The majority of people visiting preoperative testing clinics before an elective surgery do not have an advance directive (AD) in case of surgical complications. This can lead to situations where patients’ families are forced to make tough decisions about their loved one’s care.
A study from researchers at the Regenstrief Institute, Indiana University Health and Indiana University School of Medicine found that only 30% of the patients in the study reported having some form of AD documenting their wishes regarding emergency medical care. However, only 16% had one on file in their electronic medical record (EMR) where a clinician could access it at the time of surgery. When there is no record of care preferences, families must decide what kind of emergency care their loved one receives.
An advance directive is a legal document stating the patient’s wishes for care if he or she is incapacitated. These preferences can include whether or not the person wants to receive CPR or intubation or who is in charge of making care decisions on their behalf. If there is no AD, doctors turn to a priority list of people, reaching out to them, in order of priority, to make the decision.
The lead author of the study, Shilpee Sinha, M.D., is the service line lead for the Adult Academic Health Center for Palliative Care at IU Health in Indianapolis. She sees patients every day who are at an increased risk of surgical complications. “When a crisis does occur,” Dr. Sinha said, “family members tend to project their own emotions into what they think is best for the patient, but their choices may not be what the patient actually wants.”
Dr. Sinha and her colleagues looked at EMRs of 400 patients who underwent preoperative evaluation. They found only 16% of those people had some form of AD on file.
Dr. Sinha performed this research as part of The Advanced Scholars Program for Internists in Research and Education (ASPIRE). ASPIRE is a one-year program through the Division of General Internal Medicine and Geriatrics at IU School of Medicine and the Regenstrief Institute that provides physicians in clinical practice with a chance to hone their skills in research.
“One of my goals for doing this study is to drive clinical change,” said Dr. Sinha. “The discussion of advance care planning is not part of the established routine. I think we’ve achieved buy-in on the idea of having these conversations. Now we need actual logistical application.”

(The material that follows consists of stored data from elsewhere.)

Lemma all_digits_N_digits fuel : forall n acc,
  all_digits (N_digits fuel n acc) = all_digits acc.
Proof.
  induction fuel as [|fuel IH]; intros n acc; simpl.
  - now rewrite is_digit_digit_char by apply mod10_lt.
  - destruct (n / 10 =? 0)%N; simpl.
    + now rewrite is_digit_digit_char by apply mod10_lt.
    + rewrite IH. simpl. now rewrite is_digit_digit_char by apply mod10_lt.
Qed.

Lemma all_digits_N_to_string n : all_digits (N_to_string n) = true.
Proof. unfold N_to_string. now rewrite all_digits_N_digits. Qed.

(** The digits are pushed in front of the accumulator, one at least. *)
Lemma N_digits_shape fuel : forall n acc,
  exists c r, N_digits fuel n EmptyString = String c r
              /\ N_digits fuel n acc = String c (r ++ acc).
Proof.
  induction fuel as [|fuel IH]; intros n acc; simpl.
  - eexists _, _; split; reflexivity.
  - destruct (n / 10 =? 0)%N.
    + eexists _, _; split; reflexivity.
    + destruct (IH (n / 10)%N (String (digit_char (n mod 10)) EmptyString))
        as (c & r & E0 & E1).
      destruct (IH (n / 10)%N (String (digit_char (n mod 10)) acc))
        as (c' & r' & E0' & E1').
      rewrite E0 in E0'. injection E0' as <- <-.
      exists c, (r ++ String (digit_char (n mod 10)) EmptyString)%string.
      split; [exact E1|]. rewrite E1'. now rewrite append_assoc.
Qed.

Lemma N_to_string_nonempty n : N_to_string n <> EmptyString.
Proof.
  unfold N_to_string.
  destruct (N_digits_shape (N.to_nat (N.size n)) n EmptyString)
    as (c & r & E & _).
  rewrite E. discriminate.
Qed.

(** The first digit of a positive number is not [0]. *)
Lemma N_digits_head fuel : forall n acc,
  n <> 0%N -> (n < 2 ^ N.of_nat fuel)%N ->
  exists c r, N_digits fuel n acc = String c r /\ c <> "0"%char.
Proof.
  induction fuel as [|fuel IH]; intros n acc Hn Hlt.
  - simpl in Hlt. lia.
  - simpl. destruct (N.eqb_spec (n / 10) 0) as [E|E].
    + eexists _, _; split; [reflexivity|].
      intros H. apply digit_char_zero in H; [|apply mod10_lt].
      assert (n = 10 * (n / 10) + n mod 10)%N by (apply N.div_mod; discriminate).
      lia.
    + apply IH; [exact E|].
      rewrite Nat2N.inj_succ, N.pow_succ_r' in Hlt.
      assert (n / 10 <= n / 2)%N.
      { apply N.div_le_compat_l. lia. }
      assert (n / 2 < 2 ^ N.of_nat fuel)%N.
      { apply N.Div0.div_lt_upper_bound. exact Hlt. }
      lia.
Qed.

Lemma N_to_string_head n :
  n <> 0%N -> exists c r, N_to_string n = String c r /\ c <> "0"%char.
Proof.
  intros Hn. apply N_digits_head; [exact Hn|].
  rewrite N2Nat.id. apply N.size_gt.
Qed.

Lemma strip_zeros_nonzero fuel : forall m e,
  m <> 0%N -> fst (strip_zeros fuel m e) <> 0%N.
Proof.
  induction fuel as [|fuel IH]; intros m e Hm; simpl; [exact Hm|].
  destruct (N.eqb_spec (m mod 10) 0) as [E|E]; simpl.
  - destruct (N.eqb_spec m 0) as [E'|E']; simpl; [contradiction|].
    apply IH. intros H.
    assert (m = 10 * (m / 10) + m mod 10)%N by (apply N.div_mod; discriminate).
    lia.
  - exact Hm.
Qed.

(** ** The text of a number is a JSON number *)


Lemma digit_differs c x :
  is_digit c = true -> is_digit x = false -> (c =? x)%char = false.
Proof.
  intros Hc Hx. destruct (Ascii.eqb_spec c x) as [->|]; [congruence | reflexivity].
Qed.

Lemma number_ends_heads t :
  number_ends t = true ->
  head_is "." t = false /\ head_is "e" t = false /\ head_is "E" t = false.
Proof.
  destruct t as [|c t]; simpl; [auto|].
  intros H. apply negb_true_iff in H.
  repeat (apply orb_false_elim in H as [H ?]). auto.
Qed.

Lemma lex_json_fraction_none t :
  head_is "." t = false -> lex_json_fraction t = Some (EmptyString, t).
Proof. destruct t as [|c t]; simpl; [reflexivity|]. now intros ->. Qed.

Lemma lex_json_fraction_digits b t :
  all_digits b = true -> b <> EmptyString -> no_digit_ahead t = true ->
  lex_json_fraction (String "." (b ++ t)) = Some (b, t).
Proof.
  intros Hb Hne Ht. unfold lex_json_fraction.
  change ("." =? ".")%char with true. cbv iota.
  rewrite span_digits_app by assumption.
  destruct b; [contradiction | reflexivity].
Qed.

Lemma lex_json_exponent_none t :
  head_is "e" t = false -> head_is "E" t = false ->
  lex_json_exponent t = Some (0%Z, t).
Proof. destruct t as [|c t]; simpl; [reflexivity|]. now intros -> ->. Qed.

Lemma lex_json_exponent_digits (neg : bool) ds t :
  all_digits ds = true -> ds <> EmptyString -> no_digit_ahead t = true ->
  exists ex,
    lex_json_exponent
      (String "e" (String (if neg then "-" else "+")%char (ds ++ t)))
    = Some (ex, t).
Proof.
  intros Hd Hne Ht. unfold lex_json_exponent.
  change (("e" =? "e")%char || ("e" =? "E")%char) with true. cbv iota.
  destruct neg.
  - change ("-" =? "-")%char with true. cbv iota.
    rewrite span_digits_app by assumption.
    destruct ds; [contradiction | eauto].
  - change ("+" =? "-")%char with false.
    change ("+" =? "+")%char with true. cbv iota.
    rewrite span_digits_app by assumption.
    destruct ds; [contradiction | eauto].
Qed.


Lemma lex_json_unsigned_parts neg ip t fp t2 ex t3 :
  integer_part ip -> no_digit_ahead t = true ->
  lex_json_fraction t = Some (fp, t2) ->
  lex_json_exponent t2 = Some (ex, t3) ->
  exists y, lex_json_unsigned neg (ip ++ t) = Some (y, t3).
Proof.
  intros [->|(Hd & c & r & -> & Hc)] Ht Hf He.
  - simpl. rewrite Hf, He. eauto.
  - pose proof Hd as Hd'. simpl in Hd'. apply andb_prop in Hd' as [Hdc _].
    unfold lex_json_unsigned. simpl append.
    cbv beta iota. rewrite Hdc.
    destruct (Ascii.eqb_spec c "0") as [E|_]; [contradiction|].
    change (String c (r ++ t)) with (String c r ++ t)%string.
    rewrite span_digits_app by assumption.
    rewrite Hf, He. eauto.
Qed.

Lemma lex_num_body neg ds e rest :
  all_digits ds = true ->
  (exists c r, ds = String c r /\ c <> "0"%char) ->
  number_ends rest = true ->
  exists y, lex_json_unsigned neg (num_body ds e ++ rest) = Some (y, rest).
Proof.
  intros Hd (c & r & Eds & Hc) Hr.
  destruct (number_ends_heads _ Hr) as (Hp & He1 & He2).
  pose proof (number_ends_no_digit _ Hr) as Hnd.
  unfold num_body.
  set (k := Z.of_nat (String.length ds)).
  set (n := (k + e)%Z).
  destruct ((k <=? n)%Z && (n <=? 21)%Z) eqn:C1.
  { (* the digits and zeros *)
    apply lex_json_unsigned_parts with (fp := EmptyString) (t2 := rest) (ex := 0%Z).
    - right. split.
      + rewrite all_digits_app, Hd. apply all_digits_zeros.
      + subst ds. simpl. eauto.
    - exact Hnd.
    - now apply lex_json_fraction_none.
    - now apply lex_json_exponent_none. }
  destruct ((0 <? n)%Z && (n <=? 21)%Z) eqn:C2.
  { (* digits, the point, digits *)
    apply andb_prop in C2 as [Hn0 Hn21]. apply Z.ltb_lt in Hn0.
    assert (Hnk : (n < k)%Z).
    { apply andb_false_iff in C1 as [C1|C1];
        [apply Z.leb_gt in C1; exact C1 | rewrite Hn21 in C1; discriminate]. }
    destruct (split_at (Z.to_nat n) ds) as [a b] eqn:Es.
    pose proof (split_at_app _ _ _ _ Es) as Eab.
    assert (Hla : String.length a = Z.to_nat n).
    { eapply split_at_length; [eassumption | subst k; lia]. }
    assert (Hlb : String.length b <> 0).
    { apply (f_equal String.length) in Eab. rewrite length_append in Eab.
      subst k. lia. }
    rewrite Eab in Hd. rewrite all_digits_app in Hd. apply andb_prop in Hd as [Ha Hb].
    rewrite append_assoc. 
    apply lex_json_unsigned_parts with (fp := b) (t2 := rest) (ex := 0%Z).
    - right. split; [exact Ha|].
      destruct a as [|ca ra]; [simpl in Hla; lia|].
      rewrite Eds in Eab. simpl in Eab. injection Eab as -> _. eauto.
    - reflexivity.
    - simpl. apply lex_json_fraction_digits; [exact Hb | | exact Hnd].
      intros ->. now apply Hlb.
    - now apply lex_json_exponent_none. }
  destruct ((-6 <? n)%Z && (n <=? 0)%Z) eqn:C3.
  { (* zero, the point, zeros and the digits *)
    change ("0." ++ zeros (Z.to_nat (- n)) ++ ds)%string
      with ("0" ++ String "." (zeros (Z.to_nat (- n)) ++ ds))%string.
    rewrite append_assoc. simpl append at 2.
    apply lex_json_unsigned_parts
      with (fp := (zeros (Z.to_nat (- n)) ++ ds)%string) (t2 := rest) (ex := 0%Z).
    - now left.
    - reflexivity.
    - apply lex_json_fraction_digits; [| | exact Hnd].
      + rewrite all_digits_app, all_digits_zeros. exact Hd.
      + subst ds. destruct (zeros (Z.to_nat (- n))); discriminate.
    - now apply lex_json_exponent_none. }
  (* the exponent form *)
  subst ds. simpl in Hd. apply andb_prop in Hd as [Hdc Hdr].
  set (ex := (n - 1)%Z).
  destruct (lex_json_exponent_digits (ex <? 0)%Z (N_to_string (Z.abs_N ex)) rest
              (all_digits_N_to_string _) (N_to_string_nonempty _) Hnd)
    as [x Hx].
  assert (Hsign : forall tl : string,
             ("e" ++ (if (ex <? 0)%Z then "-" else "+") ++ tl)%string
             = String "e" (String (if (ex <? 0)%Z then "-" else "+")%char tl)).
  { intros tl. destruct (ex <? 0)%Z; reflexivity. }
  destruct r as [|c2 r2].
  - change (String c ("e" ++ (if (ex <? 0)%Z then "-" else "+")
                        ++ N_to_string (Z.abs_N ex)) ++ rest)%string
      with (String c EmptyString
              ++ (("e" ++ (if (ex <? 0)%Z then "-" else "+")
                    ++ N_to_string (Z.abs_N ex)) ++ rest))%string.
    rewrite Hsign. simpl append at 2.
    apply lex_json_unsigned_parts
      with (fp := EmptyString)
           (t2 := String "e" (String (if (ex <? 0)%Z then "-" else "+")%char
                                (N_to_string (Z.abs_N ex) ++ rest)))
           (ex := x).
    + right. split; [simpl; now rewrite Hdc | eauto].
    + reflexivity.
    + reflexivity.
    + exact Hx.
  - change (String c ("." ++ String c2 r2 ++ "e"
                        ++ (if (ex <? 0)%Z then "-" else "+")
                        ++ N_to_string (Z.abs_N ex)) ++ rest)%string
      with (String c EmptyString
              ++ String "." ((String c2 r2
                   ++ ("e" ++ (if (ex <? 0)%Z then "-" else "+")
                         ++ N_to_string (Z.abs_N ex))) ++ rest))%string.
    rewrite Hsign. rewrite append_assoc. simpl append at 3.
    apply lex_json_unsigned_parts
      with (fp := String c2 r2)
           (t2 := String "e" (String (if (ex <? 0)%Z then "-" else "+")%char
                                (N_to_string (Z.abs_N ex) ++ rest)))
           (ex := x).
    + right. split; [simpl; now rewrite Hdc | eauto].
    + reflexivity.
    + apply lex_json_fraction_digits; [exact Hdr | discriminate | reflexivity].
    + exact Hx.
Qed.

Regenstrief researcher Alexia Torke, M.D., M.S., was Dr. Sinha’s mentor through the ASPIRE program, and senior author of this paper. She has conducted extensive research in surrogate decision making.
“When an AD is not available in cases of emergency, it creates a complex situation for the care providers and surrogate decision makers. Emotions are often high, and family members may have difficulty navigating those emotions to make the best decision for their loved ones,” said Dr. Torke. “Work like Dr. Sinha’s is very important. These findings suggest there is a significant opportunity for improvement in advanced care planning in the clinical setting.”